Trois initiatives non-législatives sont prévues par la Commission européenne dans le cadre du programme de travail pour 2019.

La première, présentée en décembre 2018, consiste en un plan coordonné sur le développement de l'intelligence artificielle en Europe 1 ( * ) . Le document définit plusieurs priorités :

- maximiser les investissements par l'intermédiaire de partenariats. La Commission européenne souhaite qu'au moins 20 milliards d'euros d'investissements publics et privés soient consacrés à la recherche et l'innovation dans le domaine de l'intelligence artificielle d'ici à la fin de 2020, et plus de 20 milliards d'euros par an d'investissements publics et privés au cours de la décennie suivante.
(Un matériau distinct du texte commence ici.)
Definition linx_event_types_5 : list (string * Z) :=
  [("PERF_EVENT_OPEN_E", LINX_EVENT_TYPE_PERF_EVENT_OPEN_E); ("PERF_EVENT_OPEN_X", LINX_EVENT_TYPE_PERF_EVENT_OPEN_X);
   ("RECVMMSG_E", LINX_EVENT_TYPE_RECVMMSG_E); ("RECVMMSG_X", LINX_EVENT_TYPE_RECVMMSG_X);
   ("FANOTIFY_INIT_E", LINX_EVENT_TYPE_FANOTIFY_INIT_E); ("FANOTIFY_INIT_X", LINX_EVENT_TYPE_FANOTIFY_INIT_X);
   ("FANOTIFY_MARK_E", LINX_EVENT_TYPE_FANOTIFY_MARK_E); ("FANOTIFY_MARK_X", LINX_EVENT_TYPE_FANOTIFY_MARK_X);
   ("PRLIMIT64_E", LINX_EVENT_TYPE_PRLIMIT64_E); ("PRLIMIT64_X", LINX_EVENT_TYPE_PRLIMIT64_X);
   ("NAME_TO_HANDLE_AT_E", LINX_EVENT_TYPE_NAME_TO_HANDLE_AT_E);
   ("NAME_TO_HANDLE_AT_X", LINX_EVENT_TYPE_NAME_TO_HANDLE_AT_X);
   ("OPEN_BY_HANDLE_AT_E", LINX_EVENT_TYPE_OPEN_BY_HANDLE_AT_E);
   ("OPEN_BY_HANDLE_AT_X", LINX_EVENT_TYPE_OPEN_BY_HANDLE_AT_X); ("CLOCK_ADJTIME_E", LINX_EVENT_TYPE_CLOCK_ADJTIME_E);
   ("CLOCK_ADJTIME_X", LINX_EVENT_TYPE_CLOCK_ADJTIME_X); ("SYNCFS_E", LINX_EVENT_TYPE_SYNCFS_E);
   ("SYNCFS_X", LINX_EVENT_TYPE_SYNCFS_X); ("SENDMMSG_E", LINX_EVENT_TYPE_SENDMMSG_E);
   ("SENDMMSG_X", LINX_EVENT_TYPE_SENDMMSG_X); ("SETNS_E", LINX_EVENT_TYPE_SETNS_E);
   ("SETNS_X", LINX_EVENT_TYPE_SETNS_X); ("GETCPU_E", LINX_EVENT_TYPE_GETCPU_E);
   ("GETCPU_X", LINX_EVENT_TYPE_GETCPU_X); ("PROCESS_VM_READV_E", LINX_EVENT_TYPE_PROCESS_VM_READV_E);
   ("PROCESS_VM_READV_X", LINX_EVENT_TYPE_PROCESS_VM_READV_X);
   ("PROCESS_VM_WRITEV_E", LINX_EVENT_TYPE_PROCESS_VM_WRITEV_E);
   ("PROCESS_VM_WRITEV_X", LINX_EVENT_TYPE_PROCESS_VM_WRITEV_X); ("KCMP_E", LINX_EVENT_TYPE_KCMP_E);
   ("KCMP_X", LINX_EVENT_TYPE_KCMP_X); ("FINIT_MODULE_E", LINX_EVENT_TYPE_FINIT_MODULE_E);
   ("FINIT_MODULE_X", LINX_EVENT_TYPE_FINIT_MODULE_X); ("SCHED_SETATTR_E", LINX_EVENT_TYPE_SCHED_SETATTR_E);
   ("SCHED_SETATTR_X", LINX_EVENT_TYPE_SCHED_SETATTR_X); ("SCHED_GETATTR_E", LINX_EVENT_TYPE_SCHED_GETATTR_E);
   ("SCHED_GETATTR_X", LINX_EVENT_TYPE_SCHED_GETATTR_X); ("RENAMEAT2_E", LINX_EVENT_TYPE_RENAMEAT2_E);
   ("RENAMEAT2_X", LINX_EVENT_TYPE_RENAMEAT2_X); ("SECCOMP_E", LINX_EVENT_TYPE_SECCOMP_E);
   ("SECCOMP_X", LINX_EVENT_TYPE_SECCOMP_X); ("GETRANDOM_E", LINX_EVENT_TYPE_GETRANDOM_E);
   ("GETRANDOM_X", LINX_EVENT_TYPE_GETRANDOM_X); ("MEMFD_CREATE_E", LINX_EVENT_TYPE_MEMFD_CREATE_E);
   ("MEMFD_CREATE_X", LINX_EVENT_TYPE_MEMFD_CREATE_X); ("KEXEC_FILE_LOAD_E", LINX_EVENT_TYPE_KEXEC_FILE_LOAD_E);
   ("KEXEC_FILE_LOAD_X", LINX_EVENT_TYPE_KEXEC_FILE_LOAD_X); ("BPF_E", LINX_EVENT_TYPE_BPF_E);
   ("BPF_X", LINX_EVENT_TYPE_BPF_X); ("EXECVEAT_E", LINX_EVENT_TYPE_EXECVEAT_E);
   ("EXECVEAT_X", LINX_EVENT_TYPE_EXECVEAT_X); ("USERFAULTFD_E", LINX_EVENT_TYPE_USERFAULTFD_E);
   ("USERFAULTFD_X", LINX_EVENT_TYPE_USERFAULTFD_X); ("MEMBARRIER_E", LINX_EVENT_TYPE_MEMBARRIER_E);
   ("MEMBARRIER_X", LINX_EVENT_TYPE_MEMBARRIER_X); ("MLOCK2_E", LINX_EVENT_TYPE_MLOCK2_E);
   ("MLOCK2_X", LINX_EVENT_TYPE_MLOCK2_X); ("COPY_FILE_RANGE_E", LINX_EVENT_TYPE_COPY_FILE_RANGE_E);
   ("COPY_FILE_RANGE_X", LINX_EVENT_TYPE_COPY_FILE_RANGE_X); ("PREADV2_E", LINX_EVENT_TYPE_PREADV2_E);
   ("PREADV2_X", LINX_EVENT_TYPE_PREADV2_X); ("PWRITEV2_E", LINX_EVENT_TYPE_PWRITEV2_E);
   ("PWRITEV2_X", LINX_EVENT_TYPE_PWRITEV2_X); ("PKEY_MPROTECT_E", LINX_EVENT_TYPE_PKEY_MPROTECT_E);
   ("PKEY_MPROTECT_X", LINX_EVENT_TYPE_PKEY_MPROTECT_X); ("PKEY_ALLOC_E", LINX_EVENT_TYPE_PKEY_ALLOC_E);
   ("PKEY_ALLOC_X", LINX_EVENT_TYPE_PKEY_ALLOC_X); ("PKEY_FREE_E", LINX_EVENT_TYPE_PKEY_FREE_E);
   ("PKEY_FREE_X", LINX_EVENT_TYPE_PKEY_FREE_X); ("STATX_E", LINX_EVENT_TYPE_STATX_E);
   ("STATX_X", LINX_EVENT_TYPE_STATX_X); ("IO_PGETEVENTS_E", LINX_EVENT_TYPE_IO_PGETEVENTS_E);
   ("IO_PGETEVENTS_X", LINX_EVENT_TYPE_IO_PGETEVENTS_X); ("RSEQ_E", LINX_EVENT_TYPE_RSEQ_E);
   ("RSEQ_X", LINX_EVENT_TYPE_RSEQ_X); ("PIDFD_SEND_SIGNAL_E", LINX_EVENT_TYPE_PIDFD_SEND_SIGNAL_E);
   ("PIDFD_SEND_SIGNAL_X", LINX_EVENT_TYPE_PIDFD_SEND_SIGNAL_X);
   ("IO_URING_SETUP_E", LINX_EVENT_TYPE_IO_URING_SETUP_E); ("IO_URING_SETUP_X", LINX_EVENT_TYPE_IO_URING_SETUP_X);
   ("IO_URING_ENTER_E", LINX_EVENT_TYPE_IO_URING_ENTER_E); ("IO_URING_ENTER_X", LINX_EVENT_TYPE_IO_URING_ENTER_X);
   ("IO_URING_REGISTER_E", LINX_EVENT_TYPE_IO_URING_REGISTER_E);
   ("IO_URING_REGISTER_X", LINX_EVENT_TYPE_IO_URING_REGISTER_X); ("OPEN_TREE_E", LINX_EVENT_TYPE_OPEN_TREE_E);
   ("OPEN_TREE_X", LINX_EVENT_TYPE_OPEN_TREE_X); ("MOVE_MOUNT_E", LINX_EVENT_TYPE_MOVE_MOUNT_E);
   ("MOVE_MOUNT_X", LINX_EVENT_TYPE_MOVE_MOUNT_X); ("FSOPEN_E", LINX_EVENT_TYPE_FSOPEN_E);
   ("FSOPEN_X", LINX_EVENT_TYPE_FSOPEN_X); ("FSCONFIG_E", LINX_EVENT_TYPE_FSCONFIG_E);
   ("FSCONFIG_X", LINX_EVENT_TYPE_FSCONFIG_X); ("FSMOUNT_E", LINX_EVENT_TYPE_FSMOUNT_E);
   ("FSMOUNT_X", LINX_EVENT_TYPE_FSMOUNT_X); ("FSPICK_E", LINX_EVENT_TYPE_FSPICK_E);
   ("FSPICK_X", LINX_EVENT_TYPE_FSPICK_X); ("PIDFD_OPEN_E", LINX_EVENT_TYPE_PIDFD_OPEN_E);
   ("PIDFD_OPEN_X", LINX_EVENT_TYPE_PIDFD_OPEN_X); ("CLONE3_E", LINX_EVENT_TYPE_CLONE3_E);
   ("CLONE3_X", LINX_EVENT_TYPE_CLONE3_X); ("CLOSE_RANGE_E", LINX_EVENT_TYPE_CLOSE_RANGE_E);
   ("CLOSE_RANGE_X", LINX_EVENT_TYPE_CLOSE_RANGE_X); ("OPENAT2_E", LINX_EVENT_TYPE_OPENAT2_E);
   ("OPENAT2_X", LINX_EVENT_TYPE_OPENAT2_X); ("PIDFD_GETFD_E", LINX_EVENT_TYPE_PIDFD_GETFD_E);
   ("PIDFD_GETFD_X", LINX_EVENT_TYPE_PIDFD_GETFD_X); ("FACCESSAT2_E", LINX_EVENT_TYPE_FACCESSAT2_E);
   ("FACCESSAT2_X", LINX_EVENT_TYPE_FACCESSAT2_X); ("PROCESS_MADVISE_E", LINX_EVENT_TYPE_PROCESS_MADVISE_E);
   ("PROCESS_MADVISE_X", LINX_EVENT_TYPE_PROCESS_MADVISE_X); ("EPOLL_PWAIT2_E", LINX_EVENT_TYPE_EPOLL_PWAIT2_E);
   ("EPOLL_PWAIT2_X", LINX_EVENT_TYPE_EPOLL_PWAIT2_X); ("MOUNT_SETATTR_E", LINX_EVENT_TYPE_MOUNT_SETATTR_E);
   ("MOUNT_SETATTR_X", LINX_EVENT_TYPE_MOUNT_SETATTR_X); ("QUOTACTL_FD_E", LINX_EVENT_TYPE_QUOTACTL_FD_E);
   ("QUOTACTL_FD_X", LINX_EVENT_TYPE_QUOTACTL_FD_X);
   ("LANDLOCK_CREATE_RULESET_E", LINX_EVENT_TYPE_LANDLOCK_CREATE_RULESET_E);
   ("LANDLOCK_CREATE_RULESET_X", LINX_EVENT_TYPE_LANDLOCK_CREATE_RULESET_X);
   ("LANDLOCK_ADD_RULE_E", LINX_EVENT_TYPE_LANDLOCK_ADD_RULE_E);
   ("LANDLOCK_ADD_RULE_X", LINX_EVENT_TYPE_LANDLOCK_ADD_RULE_X);
   ("LANDLOCK_RESTRICT_SELF_E", LINX_EVENT_TYPE_LANDLOCK_RESTRICT_SELF_E);
   ("LANDLOCK_RESTRICT_SELF_X", LINX_EVENT_TYPE_LANDLOCK_RESTRICT_SELF_X);
   ("MEMFD_SECRET_E", LINX_EVENT_TYPE_MEMFD_SECRET_E); ("MEMFD_SECRET_X", LINX_EVENT_TYPE_MEMFD_SECRET_X);
   ("PROCESS_MRELEASE_E", LINX_EVENT_TYPE_PROCESS_MRELEASE_E);
   ("PROCESS_MRELEASE_X", LINX_EVENT_TYPE_PROCESS_MRELEASE_X); ("FUTEX_WAITV_E", LINX_EVENT_TYPE_FUTEX_WAITV_E);
   ("FUTEX_WAITV_X", LINX_EVENT_TYPE_FUTEX_WAITV_X);
   ("SET_MEMPOLICY_HOME_NODE_E", LINX_EVENT_TYPE_SET_MEMPOLICY_HOME_NODE_E);
   ("SET_MEMPOLICY_HOME_NODE_X", LINX_EVENT_TYPE_SET_MEMPOLICY_HOME_NODE_X);
   ("CACHESTAT_E", LINX_EVENT_TYPE_CACHESTAT_E); ("CACHESTAT_X", LINX_EVENT_TYPE_CACHESTAT_X);
   ("FCHMODAT2_E", LINX_EVENT_TYPE_FCHMODAT2_E); ("FCHMODAT2_X", LINX_EVENT_TYPE_FCHMODAT2_X)].

Definition linx_event_types : list (string * Z) := linx_event_types_1 ++ linx_event_types_2 ++ linx_event_types_3 ++ linx_event_types_4 ++ linx_event_types_5.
En complément des investissements nationaux, la Commission va investir 1,5 milliard d'euros d'ici à 2020, soit une augmentation de 70 % par rapport à la période 2014-2017. La Commission européenne envisage, en outre, au sein du prochain cadre financier pluriannuel 2021-2027, une enveloppe dédiée de 7 milliards d'euros au titre du programme Horizon Europe et du Programme pour une Europe numérique ;

- créer des espaces européens des données communs afin de permettre un partage des données transfrontières fluide, tout en veillant à ce que le règlement général sur la protection des données soit pleinement respecté ;

- favoriser le talent, les compétences et l'apprentissage tout au long de la vie en accordant un soutien aux diplômes avancés dans le domaine de l'intelligence artificielle au moyen, par exemple, de bourses d'études spécifiques ;

- développer une intelligence artificielle éthique et digne de confiance. Un groupe européen d'experts, composé de représentants des milieux universitaires, des entreprises et de la société civile, devrait présenter des lignes directrices à la Commission en mars 2019. L'ambition est, ensuite, de porter l'approche éthique de l'Europe sur la scène mondiale.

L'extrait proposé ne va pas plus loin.